In April the Covid-19 pandemic prompted parliamentarians to consider a hybrid system which allowed MPs to either attend the Commons in person or contribute to proceedings afar with Zoom.
But Commons Leader Jacob Rees-Mogg announced last month that the Government was pushing ahead with plans for a physical-only Commons after the Whitsun recess, which ended on Tuesday.
He has tabled a motion preventing the resumption of virtual voting that allowed MPs to have their say at a distance during the Covid-19 crisis.
If the House approves the plan on Tuesday, MPs may have to form kilometre-long queues in order to obey social distancing rules when voting – despite the Lords planning a move online.
Mr Rees-Mogg argued that democracy would “once again flourish”, having been “curtailed under the hybrid halfway house” which allowed MPs to take part in debates and vote remotely while up to 50 were in the chamber.
He insisted that the Government is working to establish how shielding MPs could continue to take part.
The proposal has faced fierce criticism with the Electoral Reform Society, which warned it poses a “real threat for democratic representation and political equality” if extremely vulnerable MPs are unable to vote.

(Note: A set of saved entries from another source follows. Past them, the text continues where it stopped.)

(* ===== verification/Prelude.v ===== *)
(** VEND: neighbor tests on large graphs by a small code per vertex.

    The program loads an undirected or directed graph into a database, builds one
    of some twenty encodings of it and then answers "are these two vertices
    neighbors?" from the encoding alone whenever the encoding is certain, and from
    the lists otherwise. This development models the program from the bits of one
    vector up to [main], and proves that a certain answer is never wrong for the
    encodings that keep that promise; where the code does not keep it, a theorem or
    an evaluated [Example] says so.

    This file is the prelude: machine integers, checked access to arrays, loops,
    and the lemmas on lists that the components share.

    * The program and its files

    - [Config]: the globals and what [InitCommonVariables] and [InitHashConfig]
      derive ([common/config.cpp], [common/hash_config.cpp]), doubles included.
    - The state of one vertex. [BitSet]: the bit vector and its SSE searches
      ([util/bitset_simd.h]). [Encode]: the array of vectors, its file
      ([encode/encode.h], [encode/single/encode_bitset.h]). [HashCount]: the
      counters with which a layout is chosen ([encode/hash_count.{h,cpp}]).
    - The encodings of one list in one vector. [Hybrid]
      ([encode/single/hybrid_encode.{h,cpp}]), [HybridChoice] (how it chooses the
      layout of a list, against a reference definition), [RangeEncode]
      ([encode/single/range_encode.{h,cpp}]), [HashEncodes] (bit hash, Bloom,
      count), [Compression] and [RangeCom] (compressed range), [Varint],
      [SimdTables], [SimdCodec], [SimdTree], [Codec] and [DeltaEncode] (the SIMD
      delta codecs of [encode/codec/] and the encodings of [encode/SIMD/] over
      them), and of a pair of lists: [DirectedHybrid], [DirectedSimd].
    - [BFilter]: the filters of all edges ([encode/bfilter/]).
    - The builders, which decide what is encoded when. [KCore]: the peeling of
      the SIMD and compressed builders, used by [DeltaVend], [RangeCom] and
      [DirectedSimd]. [DegreeOrder]: the array ordered by degree, used by
      [RangeVend], which [RangeBuild] and [HashEncodes] instantiate, and by
      [DirectedHybrid] ([vend/*.cpp], [include/vend/*.h]).
    - The graph. [Db]: the operations of [dbengine/rocksdb.cpp] over a store.
      [Graph]: adjacency lists, data file, updates of the database
      ([graph/graph.{h,cpp}], [graph/large_graph.cpp], [util/utils.h]).
    - The runs. [VendFactory]: encodings by name. [Vends]: every class of
      encodings behind the methods of [vend/vend.h]. [PairList]: lists of pairs on
      file and how they are drawn. [Execution]: [Graph::Init] and the runs that
      build, query, insert and delete. [Exact]: the promise [ExactLaws] of
      the encodings that take updates, which edges each of them stores after an
      insertion or a deletion. [Updates]: the abstract graph under insertions and
      deletions, and what the program answers for it. [LargeGraph]: the insertions
      of a graph whose lists are in the database alone ([graph/large_graph.cpp]).
      [Scores]: the runs that score. [Main]: options, tasks and the files that they share ([main.cpp]).
    - [Text]: the characters of data files and of encoding files, which the rest
      takes as pairs and numbers. [Measure]: the timer, the memory of the process
      and what prints it ([util/timer.h], [util/utils.h],
      [execution/memory_test.h]).

    A definition has the name of the method it models with its class before it
    ([HybridEncode_EncodeVertex] is [HybridEncode::EncodeVertex]); a definition
    without a class is a loop body or a helper of the one that uses it.

    * How the code is modelled

    Every operation is an executable function. An operation of the source that can
    go wrong, by an access out of range, a failed [assert], an exception or a null
    pointer, returns an [option] and is then [None]; that an operation returns is
    thus a theorem, and never an assumption. The state is passed explicitly; the
    aliasing that matters (the vectors that one decoder reads through pointers, the
    vector that [DbInsert] uses twice) is written out. Integers keep their width
    ([u8], [u16], [u32], [u64], [s32]).

    Loops have the structure of the source. A loop that is not structural has fuel
    and is [None] without it, so that the theorems that an operation returns also
    say that the fuel given is enough. The fuel is the length of what a loop walks
    over: the bits or words of a vector, the elements of a list, the bytes that are
    left; in the peeling, where a round that changes something filters a vertex, it
    is more than the number of vertices. A loop over random numbers consumes a
    stream of them: it is [None] when the stream runs out, and the theorems say when
    it does not.

    What the source leaves open is a parameter of the definitions, and the theorems
    hold for all of its values: the order in which an [unordered_set] is iterated,
    the order that [std::sort] gives to equal keys, the bytes behind a vector that
    a 16-byte load reads, the contents of uninitialised variables, the numbers of
    the random engines and the shuffled orders. The RocksDB library is the class
    [Store] of [Db] with the laws [StoreLaws] of a finite map; [gmap] is an
    instance.

    The interfaces between the parts are classes: [DeltaOps] and the laws of [Codec]
    between the SIMD encodings and their codecs, [BuildLaws] between the order by
    degree and what is done with a vertex, [TestLaws] between a builder and the test
    of a pair, [VendOps] with [VendLaws] and [ExactLaws] between an encoding and the
    graph that owns it.

    The macros have the values of [config.h]: UNDIRECTED, IN_MEMORY, SAVE_ENCODE and
    SAVE_LIST are 1, VERIFY, VARY_K, THRESHOLD and MULTI_THREAD are 0; IS_LARGE is
    false.

    * What is proved

    - The program. [Main.main_session]: three calls of [main] on an empty database
      (build, store, query) end and report the true number of edges for every type
      that is not skipped, when these are types that are sound for the graph.
      [Main.main_updates]: so do the calls that build, store, insert and delete,
      and the last leaves nothing of what it did on disk. [Updates.Updates_refine]
      and [Update_runs]: for the counting filter, the plain and the blocked Bloom
      filter and the bits of the larger neighbors, a graph that was built from a
      data file answers, after insertions and deletions, every pair as if it was
      built from the edges of the abstract graph, and so it does after the runs
      that insert and delete. What a deletion does to the abstract graph is what
      the code does: the counting filter loses the edge, a Bloom filter returns to
      the edges of the file, and the bits of the smaller end to those of the file
      but the edge. [LargeGraph.LargeGraph_refine]: without
      lists in memory the answers after insertions are those of the graph with
      lists. [Execution.Query_pipeline]: build and
      query runs, with all the counters. [Main.main_scores_null]: no call that scores ends well.
      [Scores.scores_count], [PairList.Query_list],
      [PairList.RandomCreate_sets], [PairList.PairList_save_load]: what the scores
      count, which lists are made and when the loops that make them end, and that
      they are read as they were written.
    - The files. [Text.LoadData_text]: the characters of a data file give the
      lists of its graph. [Text.Encode_text], [Text.Filter_text]: what the
      encodings write is read as what it was; over numbers this is
      [Encode.Encode_save_load]. [Measure.timed_run_equiv]: the timer of a run
      changes nothing and its assertions hold. [Measure.getMemory_reads]: the
      memory that the status file names is found.
    - The builders. [DeltaVend.DeltaBuildEncoding_sound], [..._core] and
      [..._codes], [DirectedSimd.DirBuildEncoding_sound],
      [RangeCom.RangeCompBuildEncoding_sound],
      [RangeBuild.RangeBuildEncoding_sound] and [HybridBuildEncoding_sound],
      [HashEncodes.BloomBuildEncoding_sound],
      [DirectedHybrid.DirHybridBuildEncoding_sound]: the builder returns, for
      every order of its sets, and every later test of a pair is defined and never
      wrong where it is certain. The builders by degrees need a graph in which
      the degrees occur up to one that no code holds whole: without such a degree
      they read out of range ([RangeVend.RangeVend_small_degrees]).
    - The encodings. The code of a list and the test against it
      ([Hybrid.EncodeVertex_sound], [NEpairTest_sound], [NEpairTest_decoded],
      [DeltaEncode.DeltaNEpairTest_sound], [HashEncodes.BitHash_no_false_negative],
      [RangeEncode.RangeEncode_insert], [RangeEncode_delete]); the filters under insertions and deletions
      ([BFilter.BFilter_no_false_negative], [IntFilter_invariant]); the choice of
      the layout, with counters that slide along the list, finds what counting
      every block anew finds ([HybridChoice.DynamicChoose_reference]).
    - The codecs. Round trips, lengths and searches in the code
      ([Varint.Varint_roundtrip], [Varint_undirect], [SimdCodec.Simd_lengths],
      [Simd_search], [SimdTree.V3_search], [Compression.Vbyte_Encode_found],
      [BitSet.BlockSet_BlockGet], [BlockFind_BlockFindSIMD],
      [Config.config_layout]).
    - The graph. [Graph.Graph_LoadData_throws], [Graph_save_load],
      [Graph_DbInsert_lists], [Graph_DbDelete_lists], [binary_erase_sorted].
    - The behaviours that surprise are [Example]s at the end of their files.

    The types for which no soundness is claimed are Count, CBloomFilter, RangeBits
    and RangeVbyte, of which [HashEncodes], [BFilter] and [RangeCom] show inputs on
    which the code denies an edge or reads out of range, and SIMDDeltaV3, whose
    codec is verified for lists of up to twenty ids and is wrong beyond.
    HybridDelta has no object: its constructor calls a method of a null pointer.

    * What is not modelled

    - Third-party code: [util/json.cpp] (included and not used), the parser of the
      command line, logging, the test framework, the RocksDB library; opening and
      closing the database and its options.
    - Percentages, the conversion of times to seconds and everything else that is
      only printed.
    - The branches that the macros above exclude; the files that no file includes
      ([common/config.gsh.h]) or that are commented out ([util/bitset.h],
      [encode/single/hybrid_delta_encode.{h,cpp}], the first half of
      [vend/range_vend.cpp]).
    - Failures of the storage; the standard library below its specification
      (containers, streams, [sscanf], the random engines).

    No abstract graph is claimed to be refined by the updates of the hybrid, the
    range and the SIMD encodings: the examples at the ends of [Hybrid],
    [RangeEncode], [RangeCom], [DirectedHybrid], [HashEncodes] and [Updates] show
    that they lose edges. The builders by degrees that read the database do not
    advance the id ([RangeBuild.database_denied]). The tree-searched codec is wrong
    beyond twenty ids ([SimdTree]). *)
From Stdlib Require Export ZArith Lia List.
From stdpp Require Export base numbers list option sorting sets gmap.
From stdpp Require Import options.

Labour and opposition parties have tabled an amendment to the motion seeking to retain remote voting.
Shadow leader of the Commons Valerie Vaz warned Mr Rees-Mogg’s “discriminatory proposals” would result in “two classes of MPs”.
“Those who can physically attend and those unable to owing to the Government’s own rules, including having an underlying health condition or shielding responsibilities.
“The abolition of the hybrid remote Parliament which allowed all MPs to take part regardless of their personal circumstances is discriminatory and would not be acceptable in any other workplace.
“We remain ready to work with the Government and all parties to reach a consensus that would allow all MPs to participate on an equal basis.”
Labour's Angela Rayner added to the criticism, saying on Twitter that the new proposals were putting staff at "unnecessary risk".
Commons Speaker Sir Lindsay Hoyle said that if MPs need to vote on Tuesday, they will do so by filing past the left side of the despatch box table to vote Aye, and to the right side to vote No.
They will then pause at the despatch box to state their name and voting intention. Votes on subsequent days will be carried out under the arrangements agreed by MPs on Tuesday.
Sir Lindsay said it was “clear” that the House cannot conduct divisions safely via the usual voting lobbies, as it would be “difficult to maintain social distancing”.
MPs will be asked to only attend the chamber when they are listed to be called to speak during a particular proceeding.
In a statement, Sir Lindsay said: “While we will return to fully physical proceedings in the House tomorrow – they will not be the same as before.
“Ideally, I would have liked the Government and Opposition to have reached agreement on how we should conduct our proceedings and voting procedures – unfortunately this has not been forthcoming.
“As remote voting has lapsed and Public Health England have deemed our Division lobbies unsafe, I have had to devise a temporary way forward to break the deadlock – because the House must be able to have its say.
“It is not perfect, it will take time, and Members will need to be patient. But, it is the safest method I can think of to enable Members and supporting staff to maintain social distancing.
“However, I still remain hopeful that colleagues will agree on a method of participation that enables all Members to take part, especially those who are shielding, vulnerable or have caring responsibilities.”